The truth is that I have been reading Le Monde for over twenty years now. I have grown accustomed to its approach, to its presentation and to its font. I have been reading it for so long that it has altered my mindset. Take the review of the film Inception, which I posted on this blog, BEFORE I found it in Le Monde: it was practically the same interpretation, I can proudly admit. Some friends would call this a brainwashing.
The second reason for my strong inclination to read this paper is my infatuation with the French language and culture. It keeps me in tune with cultural trends in France and with regional French news. I must admit however, that I barely understand French politics, especially when it is presented in its most intricate details in the paper. I prefer to read about French politics in American papers, which always explain those obscure details that are considered to be too obvious by the French.

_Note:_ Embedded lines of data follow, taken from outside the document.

(* ===== verification/FindProtocolProofs.v ===== *)
(** * When the protocol rules report, and on what evidence

    Each rule has a specification: the kinds of observation it reads and a test on
    all observations of one service.  The rules implement it. *)

From S2P Require Import Prelude PyBase PyText FindModels FindCopy FindDates FindRules FindProtocolRules FindRulesProofs.

(** ** The specification of a rule over observations *)

Record ProtocolSpec : Type := mkSpec {
  spec_rule : Rule;
  spec_kinds : list string;
  spec_reports : EvaluationContext → list ProtocolObservationRecord → bool
}.

Section tests.
Implicit Types (o : ProtocolObservationRecord) (g : list ProtocolObservationRecord).

Definition field o (key : string) : pyval := get o.(obs_data) key.

(** Some algorithm of the four families is in its family's catalog. *)
Definition weak_ssh o : bool :=
  existsb (fun fc => existsb (fun name => str_in (lower name) fc.2)
    (as_string_list (field o fc.1))) WEAK_SSH_BY_FAMILY.

Definition legacy_tls o : bool :=
  truthy (field o "protocol") &&
  str_in (_normalize_protocol (py_str (field o "protocol"))) LEGACY_TLS_PROTOCOLS.

Definition weak_cipher o : bool :=
  truthy (field o "cipher") && _weak_cipher (py_str (field o "cipher")).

Le Monde is not about events, it is about the analysis of events. Its writing style is very erudite and literary. Many articles are replete with descriptions that I enjoy reading, just for the imagery, the perfect grammatical structure and the use of rich vocabulary. Le Monde's French "barely" journalistic, and is richer than many American papers, or for that matter LeFigaro, its French competitor. Le Monde is an educational tool for me. I read it as a strong reference and often take their recommendations seriously: I will often read a book, or see a film, or learn about an artist through their reviews. If it makes it in Le Monde, then it must be good!
Most of the time, I read 70 % of Le Monde's contents, often skipping the dry economic and specially French political pieces. I savor the rest, hoping to absorb the information. Some articles are very long and I will not finish them in one sitting. I fold the paper at that page and enjoy the remainder a little later, or perhaps the next day, delaying my reading further. I seldom read the news of the day on the same day.
I have quoted Le Monde and translated it for my husband many times. He will always know their twist on events for having heard it second hand from me. It is a known fact now that my children don't call the paper a "newspaper" or even the french word "journal". They have made Le Monde a generic name for newspapers of all kind.